Where is pay-for-performance headed?

The new future of pay-for-performance, Gleeson explains, may involve more specific incentive targeting, especially for high-need patients.

“Some patients just don’t require the same amount of support from a physician office.  But others require a great deal of support. We are piloting the next version of pay-for-performance.”

“We’re targeting how to apply incentives for those patients that have been more disconnected from the health care system. Those are the patients that we, as a network, really need to reach out to – those who have not been receiving recommended care."

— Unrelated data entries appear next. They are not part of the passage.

(** Entrywise combination of two tensors of one shape.  Broadcasting between
    different shapes is outside the model: there is no result then. *)
Definition map2 (f : R -> R -> R) (a b : tensor) : option tensor :=
  if shape_eqb (dims a) (dims b)
  then Some (mkTensor (dims a) (zipWith f (elems a) (elems b)))
  else None.

(** Python's arithmetic operators on tensors, and between a float and a tensor. *)
Definition tadd : tensor -> tensor -> option tensor := map2 Rplus.
Definition tsub : tensor -> tensor -> option tensor := map2 Rminus.
Definition tmul : tensor -> tensor -> option tensor := map2 Rmult.
Definition sadd (c : R) : tensor -> tensor := map1 (fun v => c + v).
Definition smul (c : R) : tensor -> tensor := map1 (fun v => c * v).

Definition zeros (s : list nat) : tensor := mkTensor s (repeat 0 (numel s)).

(** ** The source of random numbers

    The backend's generator is a state: the sequence of standard normal
    draws it will hand out, and how many it has handed out already.  In what
    order the real generator hands out its draws from one call to the next is
    not modelled: what is proved below speaks of the values drawn in one
    call. *)

Record rng : Type := mkRng { draws : nat -> R; pos : nat }.

Definition Rand (A : Type) : Type := rng -> option (A * rng).

(** ** The Keras backend, [K] *)

Module K.

(** [K.epsilon()], the fuzz factor, at its default. *)
Definition epsilon : R := / 10000000.

Definition shape (t : tensor) : list nat := dims t.

Definition exp : tensor -> tensor := map1 Rtrigo_def.exp.

(** [K.sqrt] clips its argument to [[0, inf)] before taking the root. *)
Definition sqrt : tensor -> tensor := map1 (fun v => R_sqrt.sqrt (Rmax 0 v)).

Definition square : tensor -> tensor := map1 (fun v => v * v).

(** [K.random_normal(shape, mean, stddev)]: one fresh draw per entry. *)
Definition random_normal (shp : list nat) (mean stddev : R) (g : rng) : tensor * rng :=
  (mkTensor shp (map (fun i => mean + stddev * draws g (pos g + i)%nat) (seq 0 (numel shp))),
   mkRng (draws g) (pos g + numel shp)).

(** [tf.clip_by_value(v, lo, hi)]: [max(min(v, hi), lo)]. *)
Definition clip_by_value (v lo hi : R) : R := Rmax (Rmin v hi) lo.

(** [tf.nn.sigmoid_cross_entropy_with_logits], one entry:
    [max(x, 0) - x * z + log(1 + exp(-abs(x)))] for logit [x], label [z]. *)
Definition sigmoid_cross_entropy_with_logits (z x : R) : R :=
  Rmax x 0 - x * z + ln (1 + Rtrigo_def.exp (- Rabs x)).

(** [K.binary_crossentropy(target, output)] with probabilities as output,
    one entry: the output is clipped to [[epsilon, 1 - epsilon]], turned
    back into a logit, and handed to the cross-entropy with logits. *)
Definition binary_crossentropy1 (target output : R) : R :=
  let output := clip_by_value output epsilon (1 - epsilon) in
  let output := ln (output / (1 - output)) in
  sigmoid_cross_entropy_with_logits target output.

Definition binary_crossentropy : tensor -> tensor -> option tensor :=
  map2 binary_crossentropy1.

(** [K.batch_flatten(x)]: reshape to [[-1, prod(shape(x)[1:])]]; the first
    dimension is inferred from the number of entries, which fails when the
    other one is 0.  (A tensor of rank 0 has no axis after the first: the
    product is 1 and the result has shape (1, 1).) *)
Definition batch_flatten (x : tensor) : option tensor :=
  let rest := tl (dims x) in
  if (numel rest =? 0)%nat then None
  else Some (mkTensor [(length (elems x) / numel rest)%nat; numel rest] (elems x)).

(** Row [i] of the entries seen as rows of length [d]. *)
Definition row (d : nat) (l : list R) (i : nat) : list R :=
  firstn d (skipn (i * d) l).

(** [K.sum(x, axis=-1)]: the sum along the last axis. *)
Definition sum (x : tensor) : option tensor :=
  match rev (dims x) with
  | [] => None
  | d :: outer =>
      Some (mkTensor (rev outer)
              (map (fun i => Rsum (row d (elems x) i)) (seq 0 (numel (rev outer)))))
  end.

(** [K.mean(x)]: the mean of all entries, a scalar. *)
Definition mean (x : tensor) : tensor :=
  mkTensor [] [Rsum (elems x) / INR (length (elems x))].

End K.

(** ** The sampling layer *)

Definition sample (args : list tensor) : Rand tensor := fun g =>
  match args with
  | [t_mean; t_log_var] =>
      let t_sigma := K.sqrt (K.exp t_log_var) in
      let '(epsilon, g') := K.random_normal (K.shape t_mean) 0 1 g in
      scaled <- tmul t_sigma epsilon ;;
      t <- tadd t_mean scaled ;;
      Some (t, g')
  | _ => None
  end.

(** [layers.Lambda(f)]: a layer that calls [f]. *)
Definition Lambda {A B : Type} (f : A -> B) : A -> B := f.

Definition create_sampler : list tensor -> Rand tensor := Lambda sample.

(** ** Layers

    What a layer computes before its activation (weights, bias, the
    arithmetic of a convolution) belongs to the framework: it is a parameter,
    a [kernel], giving the pre-activation value at each position of the
    output from the layer's input.  The layer fixes the output shape and
    applies the activation. *)

Inductive activation : Type := linear | relu | sigmoid.

Definition activate (a : activation) (v : R) : R :=
  match a with
  | linear => v
  | relu => Rmax v 0
  | sigmoid => / (1 + exp (- v))
  end.

(** The padding mode the notebook uses. *)
Inductive padding : Type := same.

Definition kernel : Type := tensor -> nat -> R.

Definition emit (out_shape : list nat) (a : activation) (w : kernel) (x : tensor) : tensor :=
  mkTensor out_shape (map (fun i => activate a (w x i)) (seq 0 (numel out_shape))).

Module layers.

(** [conv_utils.conv_output_length] for an undilated convolution. *)
Definition conv_output_length (input_length filter_size : nat) (p : padding) (stride : nat) : nat :=
  let output_length := match p with same => input_length end in
  ((output_length + stride - 1) / stride)%nat.

(** [conv_utils.deconv_length]. *)
Definition deconv_length (dim_size stride_size kernel_size : nat) (p : padding) : nat :=
  match p with same => (dim_size * stride_size)%nat end.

EHRs/EMRs are linked to high quality care

Quality of care is improving, albeit there are a number of reasons as to why, he claims. One big factor may be EHR adaption.

EHRs were used by a reported 80 percent of pediatricians in 2012, according to a study from the American Academy of Pediatrics. This is a nearly 30 percent increase from the organization’s 2009 survey.

“Certainly the greater adoption of Electronic Medical Records provides point-of-care reminder systems that make it easier for providers to deliver the care that a given patient needs,” Gleeson states.

“When key information is presented to the physician at the moment of care and the moment of decision-making, it makes it easier for physicians to deliver the kind of care they’re looking to provide the patients.”

There are opportunities the healthcare industry is collectively working toward to reduce the amount of care that does not provide value to patients, he says.

“We need to be constantly working on measuring. Are we making a difference? Are we doing things that are making a difference for patients?”

“To the extent that we can spend less time and effort on those services that aren’t making a difference, we can focus our efforts on the things that are really going to change outcomes for the children – and adults.”

There is indeed untapped opportunity within the pediatric care space for healthcare providers across both organizations and networks to unite and pool their resources together.

“Most children are healthy, by and large. The need for cooperation among providers is even greater in the pediatric world than in adult medicine because it just takes a larger population of patients for us to use our resources well.”